## How to complete this task
Single out the lines of the material that contain "rounds" and copy them.

## Data for processing
# # #
(** Texts that differ in their grouping only. *)
Ltac assoc := unfold text, before, after; cbn [above lft rgt below lines_before lines_after Datatypes.app]; repeat (rewrite <- ?app_assoc; cbn [Datatypes.app]); done.
Lemma up_ok p : page_ok p -> page_ok (key_up p) /\ text (key_up p) = text p.
Proof.
  intros Hp. unfold key_up. destruct p as [[|l a] f r b]; cbn [above lft rgt below]; [done|]. destruct Hp as [Ha Hl Hr Hb]. cbn in *. apply list.Forall_cons in Ha as [Hl' Ha].
  destruct (page_line_ok l Hl' (length f)). split; [split; cbn; [done..|]; constructor; [by apply line_ok_app|done]|].
  rewrite <- (take_drop (length f) l) at 3. assoc.
Qed.
Lemma down_ok p : page_ok p -> page_ok (key_down p) /\ text (key_down p) = text p.
Proof.
  intros Hp. unfold key_down. destruct p as [a f r [|l b]]; cbn [above lft rgt below]; [done|]. destruct Hp as [Ha Hl Hr Hb]. cbn in *. apply list.Forall_cons in Hb as [Hl' Hb].
  destruct (page_line_ok l Hl' (length f)). split; [split; cbn; [|done..]; constructor; [by apply line_ok_app|done]|].
  rewrite <- (take_drop (length f) l) at 3. assoc.
Qed.
Lemma start_of_line d p : holds d p -> scriber_line_start d (zlen (before p)) = zlen (lines_before (above p)).
Proof. intros [Ha Hp]. apply (line_start_run d (before p) (after p)); [done|apply Hp|apply before_ends|by exists (after p)]. Qed.
Lemma move_up_run d p : holds d p -> scriber_move_up d = (tt, set_pos (zlen (before (key_up p))) d).
Proof.
  intros [Ha Hp]. unfold scriber_move_up. munfold. rewrite (at_pos _ _ _ Ha).
  rewrite (start_of_line d p) by done.
  pose proof Ha as Ha'. destruct p as [[|l a] f r b]; cbn [above lft rgt below lines_before key_up] in *.
  { cbn [Z.eqb]. change (zlen (@nil Z) =? 0) with true. cbn iota. by rewrite (set_pos_same d _ _ Ha). }
  rewrite !zlen_app. change (zlen [10]) with 1. pose proof (zlen_nonneg (lines_before a)). pose proof (zlen_nonneg l). rewrite (proj2 (Z.eqb_neq _ 0)) by lia.
  replace (zlen (lines_before a) + (zlen l + 1) - 1) with (zlen (lines_before a ++ l)) by (rewrite zlen_app; lia).
  assert (Hl : line_ok l) by (destruct Hp as [Hp _ _ _]; cbn in Hp; by apply list.Forall_cons in Hp as [? _]).
  rewrite (line_start_run d _ _ (lines_before a) l Ha Hl (before_ends a)).
  2:{ unfold before. cbn [above lft lines_before]. rewrite <- !app_assoc. eexists. rewrite <- !app_assoc. done. }
  unfold modify. do 2 f_equal. unfold before. cbn [above lft lines_before]. rewrite !zlen_app, zlen_take_min. change (zlen [10]) with 1.
  replace (zlen (lines_before a) + (zlen l + 1) + zlen f - (zlen (lines_before a) + (zlen l + 1))) with (zlen f) by lia.
  replace (zlen (lines_before a) + zlen l - zlen (lines_before a)) with (zlen l) by lia. done.
Qed.
Lemma move_down_run d p : holds d p -> scriber_move_down d = (tt, set_pos (zlen (before (key_down p))) d).
Proof.
  intros [Ha Hp]. unfold scriber_move_down. munfold. rewrite (at_pos _ _ _ Ha).
  rewrite (start_of_line d p) by done.
  rewrite (line_end_run d _ _ (before p) (rgt p) (lines_after (below p)) Ha (ok_right p Hp) (after_ends _) eq_refl). rewrite (at_len _ _ _ Ha), zlen_app.
  pose proof Ha as Ha'. unfold after. rewrite zlen_app. destruct p as [a f r [|l b]]; cbn [above lft rgt below lines_after key_down] in *.
  { change (zlen (@nil Z)) with 0. rewrite (proj2 (Z.leb_le _ _)) by lia. by rewrite (set_pos_same d _ _ Ha). }
  rewrite zlen_next, zlen_app. pose proof (zlen_nonneg (lines_after b)). pose proof (zlen_nonneg l). rewrite (proj2 (Z.leb_gt _ _)) by lia.
  set (P := mk_page a f r (l :: b)) in *. replace (zlen (before P) + zlen r + 1) with (zlen (before P ++ r ++ [10])) by (rewrite !zlen_app; change (zlen [10]) with 1; lia).
  assert (Hl : line_ok l) by (destruct Hp as [_ _ _ Hp]; cbn in Hp; by apply list.Forall_cons in Hp as [? _]).
  rewrite (line_end_run d _ _ (before P ++ r ++ [10]) l (lines_after b) Ha Hl (after_ends b)).
  2:{ unfold after. cbn [rgt below lines_after P]. rewrite <- !app_assoc. done. }
  unfold modify. do 2 f_equal. unfold before. cbn [above lft P lines_before]. rewrite !zlen_app, zlen_take_min. change (zlen [10]) with 1.
  replace (zlen (lines_before a) + zlen f - zlen (lines_before a)) with (zlen f) by lia.
  replace (zlen (lines_before a) + zlen f + (zlen r + 1) + zlen l - (zlen (lines_before a) + zlen f + (zlen r + 1))) with (zlen l) by lia. destruct (zlen f <? zlen l); lia.
Qed.
Lemma left_ok p : page_ok p -> page_ok (key_left p) /\ text (key_left p) = text p /\ zlen (before (key_left p)) = Z.max 0 (zlen (before p) - 1).
Proof.
  intros Hp. unfold key_left. destruct p as [a f r b]. cbn [above lft rgt below]. destruct Hp as [Ha Hf Hr Hb]. cbn in *. destruct f as [|c f _] using rev_ind.
  - destruct a as [|l a]; cbn [rev]; [done|]. apply list.Forall_cons in Ha as [Hl Ha]. split; [split; cbn; [done|done|by constructor|by constructor]|]. split; [assoc|].
    unfold before. cbn [above lft lines_before]. rewrite !zlen_app. change (zlen [10]) with 1. change (zlen (@nil Z)) with 0. pose proof (zlen_nonneg (lines_before a)). pose proof (zlen_nonneg l). lia.
  - apply line_ok_app in Hf as [Hf Hc]. rewrite rev_unit. cbn iota. rewrite rev_involutive. apply list.Forall_cons in Hc as [Hc _]. split; [split; cbn; [done|done|by constructor|done]|]. split; [assoc|].
    unfold before. cbn [above lft lines_before]. rewrite !zlen_app. change (zlen [c]) with 1. pose proof (zlen_nonneg (lines_before a)). pose proof (zlen_nonneg f). lia.
Qed.
Lemma right_ok p : page_ok p -> page_ok (key_right p) /\ text (key_right p) = text p /\ zlen (before (key_right p)) = Z.min (zlen (text p)) (zlen (before p) + 1).
Proof.
  intros Hp. unfold key_right. destruct p as [a f r b]. cbn [above lft rgt below]. destruct Hp as [Ha Hf Hr Hb]. cbn in *.
  assert (Hn : zlen (before (mk_page a f r b)) <= zlen (text (mk_page a f r b))) by (unfold text; rewrite zlen_app; pose proof (zlen_nonneg (after (mk_page a f r b))); lia).
  destruct r as [|c r].
  - destruct b as [|l b].
    + split; [done|]. split; [done|]. unfold text, after, before in *. cbn [above lft rgt below lines_after Datatypes.app] in *. rewrite app_nil_r in *. lia.
    + apply list.Forall_cons in Hb as [Hl Hb]. split; [split; cbn; [by constructor|done|done|done]|]. split; [assoc|]. unfold text, before, after. cbn [above lft rgt below lines_before lines_after Datatypes.app].
      repeat rewrite ?zlen_app, ?zlen_next. change (zlen (@nil Z)) with 0. pose proof (zlen_nonneg (lines_after b)). pose proof (zlen_nonneg l). lia.
  - apply list.Forall_cons in Hr as [Hc Hr]. split; [split; cbn; [done|apply line_ok_app; split; [done|by constructor]|done|done]|]. split; [assoc|]. unfold text, before, after. cbn [above lft rgt below lines_before lines_after Datatypes.app].
    repeat rewrite ?zlen_app, ?zlen_next. change (zlen (@nil Z)) with 0. pose proof (zlen_nonneg (lines_after b)). pose proof (zlen_nonneg r). lia.
Qed.

(** ** Typing *)

Lemma on_buf_for (f : Z -> list Z -> list Z) n i d : ffor n i (fun j => on_buf (f j)) d = (tt, set_text ((ffor n i (fun j => modify (f j)) (scriber_buf d)).2) (scriber_len d) (scriber_pos d) d).
Proof. revert i d. induction n as [|n IH]; intros i d; cbn [ffor]; [by destruct d|]. unfold on_buf at 1, modify at 1 2. cbn [snd]. rewrite IH. by destruct d. Qed.
(** A text written to the buffer, character by character. *)
Lemma at_intro buf n p d b a : zlen buf = SCRIBER_BUF_SIZE -> zlen (b ++ a) < SCRIBER_BUF_SIZE -> n = zlen (b ++ a) -> p = zlen b -> (forall i, 0 <= i < zlen (b ++ a) -> buf.[i] = (b ++ a).[i]) -> at_ (set_text buf n p d) b a.
Proof.
  intros Hb Hf -> -> Hi. pose proof (zlen_nonneg (b ++ a)). split; try done. cbn. apply list_eq_aget; [rewrite zlen_slice; lia|]. rewrite zlen_slice by lia. intros i Hr. rewrite aget_slice by lia. by apply Hi.
Qed.
Lemma insert_run d b a c : at_ d b a -> zlen (b ++ a) < SCRIBER_BUF_SIZE - 1 -> exists d', scriber_insert c d = (tt, d') /\ at_ d' (b ++ [c]) a /\ rest_of d' = rest_of d.
Proof.
  intros Ha Hf. unfold scriber_insert. rewrite (bind_run (gets _) _ d d d) by done. rewrite (at_len _ _ _ Ha), (at_pos _ _ _ Ha), (proj2 (Z.leb_gt _ _)) by done.
  set (len := zlen (b ++ a)) in *. set (pos := zlen b). pose proof (at_buf _ _ _ Ha) as Hb. assert (Hz : len = pos + zlen a) by apply zlen_app. pose proof (zlen_nonneg b). pose proof (zlen_nonneg a). fold pos in H.
  rewrite (bind_run _ _ _ _ _ (on_buf_for (fun j b => b.[len - j := b.[len - j - 1]]) (rounds pos len) 0 d)). unfold on_buf. munfold.
  destruct (TermEdit.shift_right (scriber_buf d) pos len ltac:(lia) ltac:(lia)) as [Ho Hs]. set (out := (ffor _ _ _ (scriber_buf d)).2) in *.
  eexists. split; [reflexivity|]. split; [|done]. cbn [scriber_buf set_text]. assert (El : zlen ((b ++ [c]) ++ a) = len + 1) by (rewrite !zlen_app; change (zlen [c]) with 1; lia).
  apply at_intro; [rewrite zlen_aset; lia|lia|lia|by rewrite zlen_app|]. rewrite El. intros i Hi. rewrite <- app_assoc. cbn [Datatypes.app]. rewrite aget_aset by lia. rewrite TermEdit.aget_app by lia. fold pos.
  case_decide as E; [subst i; by rewrite decide_False, Z.sub_diag by lia|]. rewrite Hs by lia. destruct (decide (i < pos)).
  - rewrite decide_False by lia. rewrite (at_get d b a) by (done || (fold len; lia)). rewrite TermEdit.aget_app by lia. by rewrite decide_True.
  - rewrite decide_True by lia. rewrite (at_get d b a) by (done || (fold len; lia)). rewrite TermEdit.aget_app by lia. fold pos. rewrite decide_False by lia. rewrite aget_next by lia. f_equal. lia.
Qed.
Lemma insert_full d b a c : at_ d b a -> SCRIBER_BUF_SIZE - 1 <= zlen (b ++ a) -> scriber_insert c d = (tt, d).
Proof. intros Ha Hf. unfold scriber_insert. munfold. by rewrite (at_len _ _ _ Ha), (proj2 (Z.leb_le _ _)). Qed.
Lemma backspace_run d b c a : at_ d (b ++ [c]) a -> exists d', scriber_backspace d = (tt, d') /\ at_ d' b a /\ rest_of d' = rest_of d.
Proof.
  intros Ha. unfold scriber_backspace. rewrite (bind_run (gets _) _ d d d) by done. rewrite (at_len _ _ _ Ha), (at_pos _ _ _ Ha). rewrite <- app_assoc. cbn [Datatypes.app]. rewrite !zlen_app, !zlen_next. change (zlen (@nil Z) + 1) with 1.
  pose proof (zlen_nonneg b). pose proof (zlen_nonneg a). rewrite (proj2 (Z.eqb_neq _ 0)) by lia. set (len := zlen b + (zlen a + 1)). set (pos := zlen b + 1). pose proof (at_buf _ _ _ Ha) as Hb. pose proof (at_fits _ _ _ Ha) as Hf.
  assert (Et : (b ++ [c]) ++ a = b ++ c :: a) by (by rewrite <- app_assoc). assert (El : zlen (b ++ c :: a) = len) by (by rewrite zlen_app, zlen_next). rewrite Et, El in Hf.
  rewrite (bind_run _ _ _ _ _ (on_buf_for (fun i b => b.[i := b.[i + 1]]) (rounds (pos - 1) (len - 1)) (pos - 1) d)). munfold.
  destruct (TermEdit.shift_left (scriber_buf d) pos len ltac:(lia) ltac:(lia)) as [Ho Hs]. set (out := (ffor _ _ _ (scriber_buf d)).2) in *.
  eexists. split; [reflexivity|]. split; [|done]. cbn [scriber_buf set_text]. assert (El' : zlen (b ++ a) = len - 1) by (rewrite zlen_app; lia).
  apply at_intro; [lia|lia|lia|lia|]. rewrite El'. intros i Hi. rewrite Hs by lia. rewrite TermEdit.aget_app by lia. case_decide as E1; rewrite (at_get d _ _ _ Ha) by (rewrite Et, El; lia); rewrite Et, TermEdit.aget_app by lia.
  - rewrite !decide_False by lia. rewrite aget_next by lia. f_equal. lia.
  - by rewrite !decide_True by lia.
Qed.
# # #
## Response to the exercise
  rewrite (bind_run _ _ _ _ _ (on_buf_for (fun j b => b.[len - j := b.[len - j - 1]]) (rounds pos len) 0 d)). unfold on_buf. munfold.
  rewrite (bind_run _ _ _ _ _ (on_buf_for (fun i b => b.[i := b.[i + 1]]) (rounds (pos - 1) (len - 1)) (pos - 1) d)). munfold.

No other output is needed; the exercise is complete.